Devi Sridhar, professor and chair of global public health at the University of Edinburgh, expressed conditional agreement with the 80% figure but emphasized the connection between socioeconomic status and health as evidence of the impact of public policy on individual ill-health.
“Otherwise what are we saying?” said Sridhar. “That people who have more expensive houses have more discipline?”
Response from Sir Christopher Ball
Ball responded to these critiques by emphasizing personal responsibility and the potential for individuals to influence their health outcomes.
“It’s good news if you’re to blame because that means you’re responsible – and if you’re responsible, you can do something about it,” he said.
“I think I’m bringing hope to the world with this report,” he said. “Whether you’ve got lots of money or little money, whether you’ve got a comfortable home or an extremely uncomfortable hovel, you can still make choices which will enable you to live well longer.
“We live in a culture which is always looking out for some external reason to give the blame to – ‘It’s all the fault of my genes.’ ‘It’s all the fault of my parents.’. No, it isn’t. If you want to play the fault game, it’s all your own fault.”
Further Expert Opinions
Jay Olshansky, emeritus professor of epidemiology at the University of Illinois Chicago, also questioned the 80% figure.

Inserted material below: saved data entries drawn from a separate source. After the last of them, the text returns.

Lemma new_spec b base last_ptr h d e :
  Slab.init b = Some ((base, last_ptr), h) -> 0 <= slab_size b < 4096 ->
  quiet d -> rx_on d = false -> Forall (addr_ok (regs d)) (addresses b) ->
  exists s, DmaList.new chip base last_ptr (mkDma h None d e []) = Some (tt, s) /\
    Live (chain_of (addresses b)) (addresses b) [] [] s.
Proof.
  intros Hi Hsz Q Off AD. destruct (slab_init_spec _ _ _ _ Hi Hsz) as (Hch & HL & HD & HF).
  set (P := fun s => rx_on (driver s) = false /\ driver s = d /\ mem s = h /\ writes s = []).
  enough (hoare P (DmaList.new chip base last_ptr) (fun _ => Live (chain_of (addresses b)) (addresses b) [] [])) as T.
  { destruct (T (mkDma h None d e [])) as ([] & s & E & L); [done|]. eauto. }
  assert (stable P) as SP.
  { split; intros s ev Hs; [|done]. by rewrite hw_step_off by apply Hs. }
  assert (head (addresses b) = Some base) as Hh by (rewrite <- chain_of_head, Hch; done).
  unfold DmaList.new. apply hoare_bind with (fun _ s => engine d (driver s) true base /\ mem s = h /\ writes s = []).
  { apply hoare_ll_call; [done|]. intros s (_ & -> & ? & ?).
    destruct (start_rx_engine base d Q) as (d' & E & G). by exists tt, d'. }
  intros []. apply hoare_modify. intros s (G & Hm & Hw). split; [done|].
  assert (hw_next (regs (driver s)) = head (addresses b)) as En.
  { rewrite Hh. apply (hw_next_engine _ _ _ (regs d) _ G); [done|].
    destruct (addresses b); [done|]. injection Hh as ->. by apply Forall_cons_1 in AD as [? _]. }
  exists [], (addresses b). split; [|done].
  constructor; cbn; rewrite ?app_nil_r, ?Hm; try done.
  - apply addresses_nodup.
  - eapply Forall_impl; [exact AD|]. intros a. apply addr_ok_ext. by destruct G.
  - by right.
  - by apply (quiet_engine d _ true base).
Qed.

(** Every reachable state satisfies the invariant. *)
Lemma reach_inv b s consumed loan :
  0 <= slab_size b < 4096 -> reach b s consumed loan ->
  exists l, At (chain_of l) l loan consumed 0 s /\ l ++ loan.*1 ≡ₚ addresses b.
Proof.
  intros Hsz R.
  induction R as [base last_ptr h d e s Hi Q Off AD E|s consumed loan e R IH|s consumed loan s' R IH E
    |s consumed loan p d s' R IH E Ed|s consumed loan p d loan' s' R IH HP E|s consumed loan s' R IH Ee E
    |s consumed loan s' R IH E|s consumed loan on d R IH E|s consumed loan r s' R IH Off Hf E].
  - destruct (new_spec b base last_ptr h d e Hi Hsz Q Off AD) as (s' & E' & L). rewrite E in E'. injection E' as <-.
    exists (addresses b). split; [by apply Live_At|by rewrite app_nil_r].
  - destruct IH as (l & A & P). exists l. split; [by apply At_set_env|done].
  - destruct IH as (l & A & P). destruct (take_first_spec l loan consumed 0 s A) as (r & s2 & E2 & T).
    rewrite E in E2. injection E2 as <- <-. exists l. split; [apply T|done].
  - destruct IH as (l & A & P). destruct (take_first_spec l loan consumed 0 s A) as (r & s2 & E2 & T).
    rewrite E in E2. injection E2 as <- <-. destruct T as (d' & l' & -> & _ & _ & A').
    assert (d' = d) as ->.
    { destruct A' as (_ & pend & free & I & _). pose proof (Forall_inv (inv_loan _ _ _ _ _ _ I)) as Hd.
      cbn in Hd. congruence. }
    exists l'. split; [done|]. by rewrite <- P, fmap_cons, <- Permutation_middle.
  - destruct IH as (l & A & P).
    assert (At (chain_of l) l ((p, d) :: loan') consumed 0 s) as A'.
    { destruct A as (Hc & pend & free & I & Hk). split; [done|]. exists pend, free.
      split; [by apply (inv_loan_perm _ _ _ _ loan)|done]. }
    destruct (recycle_spec l p d loan' consumed s A') as ([] & s2 & E2 & T). rewrite E in E2. injection E2 as <-.
    exists (l ++ [p]). split; [by apply Live_At|]. by rewrite <- P, HP, <- app_assoc.
  - destruct IH as (l & (Hc & pend & free & I & Hk) & P).
    destruct (clear_spec l loan consumed pend free s Hc I Ee) as (s2 & E2 & Hc2 & I2 & _).
    rewrite E in E2. injection E2 as <-. exists l. split; [|done]. split; [done|]. exists [], l.
    split; [|done]. by rewrite (inv_writes _ _ _ _ _ _ I), frames_of_writes.
  - destruct IH as (l & A & P). destruct (stop_rx_spec _ l loan consumed s A) as ([] & s2 & E2 & T & _).
    rewrite E in E2. injection E2 as <-. by exists l.
  - destruct IH as (l & A & P). exists l. split; [by eapply status_spec|done].
  - destruct IH as (l & (Hc & pend & free & I & Hk) & P). exists l. split; [|done].
    rewrite (inv_writes _ _ _ _ _ _ I), frames_of_writes in Hf.
    assert (pend = []) as -> by (by apply (app_inv_head consumed); rewrite app_nil_r).
    pose proof (inv_split _ _ _ _ _ _ I) as Hl. cbn in Hl. subst free.
    destruct (restart_rx_spec l loan consumed s) as (r2 & s2 & E2 & T); [done|].
    rewrite E in E2. injection E2 as <- <-. destruct r.
    + apply Live_At, T.
    + destruct T as (-> & _ & ? & I'). split; [done|]. by exists [], [].
Qed.

(** [take_first] and [recycle] return in every reachable state. *)
Lemma reach_take_total b s consumed loan :
  0 <= slab_size b < 4096 -> reach b s consumed loan ->
  exists r s', DmaList.take_first chip s = Some (r, s') /\
    match r with
    | None => reach b s' consumed loan
    | Some p => exists d, mem s' !! p = Some d /\ reach b s' (consumed ++ [(p, DmaDescriptor.len d)]) ((p, d) :: loan)
    end.
Proof.
  intros Hsz R. destruct (reach_inv _ _ _ _ Hsz R) as (l & A & _).
  destruct (take_first_spec l loan consumed 0 s A) as (r & s' & E & T). exists r, s'. split; [done|].
  destruct r as [p|]; [|by eapply reach_take_none].
  destruct T as (d & l' & _ & _ & _ & (_ & pend & free & I & _)). exists d.
  assert (mem s' !! p = Some d) as Hd by exact (Forall_inv (inv_loan _ _ _ _ _ _ I)).
  split; [done|]. by eapply reach_take.
Qed.

Lemma reach_recycle_total b s consumed p d loan :
  0 <= slab_size b < 4096 -> reach b s consumed ((p, d) :: loan) ->
  exists s', DmaList.recycle chip p s = Some (tt, s') /\ reach b s' consumed loan.
Proof.
  intros Hsz R. destruct (reach_inv _ _ _ _ Hsz R) as (l & A & _).
  destruct (recycle_spec l p d loan consumed s A) as ([] & s' & E & _). exists s'. split; [done|].
  by eapply reach_recycle.
Qed.

Lemma reach_consumed b s consumed loan :
  0 <= slab_size b < 4096 -> reach b s consumed loan -> (length consumed <= length (writes s))%nat.
Proof.
  intros Hsz R. destruct (reach_inv _ _ _ _ Hsz R) as (l & (_ & pend & free & I & _) & _).
  rewrite (inv_writes _ _ _ _ _ _ I), length_fmap, length_app. lia.
Qed.

(** ** The work left for the engine

    Writes done and completions still scheduled; no operation increases their
    sum. *)

Definition potential (s : dma) : nat := length (writes s) + length (concat (env s)).

Definition bounded {A} (m : M dma A) : Prop :=
  forall s a s', m s = Some (a, s') -> (potential s' <= potential s)%nat.

Lemma bounded_bind {A B} (m : M dma A) (f : A -> M dma B) :
  bounded m -> (forall a, bounded (f a)) -> bounded (m ≫= f).
Proof.
  intros Hm Hf s b s'. rewrite M_bind_unfold. destruct (m s) as [[a s1]|] eqn:E; [|done].
  intros E'. specialize (Hm _ _ _ E). specialize (Hf _ _ _ _ E'). lia.
Qed.

Lemma bounded_ret {A} (a : A) : bounded (mret a).
Proof. intros s b s' [= <- <-]. lia. Qed.

Lemma bounded_gets {A} (f : dma -> A) : bounded (gets f).
Proof. intros s b s' [= <- <-]. lia. Qed.

Lemma bounded_set_chain f : bounded (modify (fun s => set_chain (f s) s)).
Proof. intros s b s' [= <- <-]. done. Qed.

Lemma bounded_panic {A} : @bounded A panic.
Proof. done. Qed.

Lemma hw_step_writes s e :
  (length (writes (DmaList.hw_step chip s e)) <= S (length (writes s)))%nat /\ env (DmaList.hw_step chip s e) = env s.
Proof.
  unfold DmaList.hw_step. destruct (negb _); [by split; [lia|]|].
  destruct (hw_next _) as [p|]; [|by split; [lia|]].
  destruct (mem s !! p); cbn; rewrite length_app; cbn; split; (lia || done).
Qed.

Lemma bounded_tick : bounded (DmaList.tick chip).
Proof.
  intros s a s'. unfold DmaList.tick, modify. intros [= <- <-]. destruct (env s) as [|batch e] eqn:E; [done|].
  enough (forall s, length (writes (foldl (DmaList.hw_step chip) s batch)) <= length (writes s) + length batch)%nat as Hf.
  { unfold potential. cbn. rewrite E. cbn. rewrite length_app. specialize (Hf s). lia. }
  clear. induction batch as [|ev batch IH]; intros s; cbn; [lia|].
  specialize (IH (DmaList.hw_step chip s ev)). pose proof (hw_step_writes s ev). lia.
Qed.

Lemma bounded_ll_call {A} (m : M ll A) : bounded (DmaList.ll_call chip m).
Proof.
  apply bounded_bind; [apply bounded_tick|]. intros _ s a s'. unfold zoom.
  destruct (m (driver s)) as [[b d]|]; [|done]. intros [= <- <-]. done.
Qed.

Lemma bounded_load p : bounded (DmaList.load chip p).
Proof.
  apply bounded_bind; [apply bounded_tick|]. intros _ s a s'. unfold DmaList.deref.
  destruct (mem s !! p); [|done]. intros [= <- <-]. done.
Qed.

Lemma bounded_store p f : bounded (DmaList.store chip p f).
Proof.
  apply bounded_bind; [apply bounded_tick|]. intros _ s a s'. unfold DmaList.assign.
  destruct (mem s !! p); [|done]. intros [= <- <-]. done.
Qed.

Create HintDb bounded.
#[local] Hint Resolve bounded_bind bounded_ret bounded_gets bounded_panic bounded_tick @bounded_ll_call
  bounded_load bounded_store : bounded.

Ltac bounded_step :=
  repeat match goal with
  | |- bounded (_ ≫= _) => apply bounded_bind; [|intros ?]
  | |- bounded (match ?x with _ => _ end) => destruct x
  | |- bounded (modify _) => let s := fresh in let a := fresh in let s' := fresh in intros s a s' [= <- <-]; try destruct (rx_chain_ptrs s) as [[]|]; done
  | |- bounded _ => solve [auto with bounded nocore]
  end.

Lemma bounded_set_base o : bounded (DmaList.set_rx_chain_base chip o).
Proof. unfold DmaList.set_rx_chain_base. bounded_step. Qed.

Lemma bounded_restart_loop fuel cur : bounded (DmaList.restart_loop chip fuel cur).
Proof. revert cur. induction fuel as [|fuel IH]; intros cur; cbn [DmaList.restart_loop]; bounded_step. Qed.

Lemma bounded_restart : bounded (DmaList.restart_exhausted_rx chip).
Proof. unfold DmaList.restart_exhausted_rx. bounded_step. apply bounded_restart_loop. Qed.

#[local] Hint Resolve bounded_set_base bounded_restart : bounded.

Lemma bounded_take : bounded (DmaList.take_first chip).
Proof. unfold DmaList.take_first. bounded_step. Qed.

Lemma bounded_recycle p : bounded (DmaList.recycle chip p).
Proof. unfold DmaList.recycle. bounded_step. Qed.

“These percentage contributions must be translated into something meaningful in order to be useful and understandable,” he said. “If it leads to an average life expectancy at birth of higher than 87 years,”
Ball cited research supporting his position, including the Landmark Twins Study, which concluded that at least 75% of human lifespan is determined by environmental and modifiable lifestyle factors.
He also referenced a large-scale analysis led by an undisclosed entity using data from nearly 500,000 UK Biobank participants, which found that environmental exposures and habits have a greater impact on premature death and biological ageing than inherited genetics.
Report Recommendations
The report recommends avoiding processed foods, abstaining entirely from alcohol, prioritizing sleep, refraining from eating after 6:30 p.m., and adopting what it terms a “not-meat mindset.”
Regarding alcohol, the report takes a more assertive stance than current government guidelines.
“Alcohol is toxic, don’t drink it,” said Ball. “The report bravely says so – whereas the government is afraid to tell the public the truth.”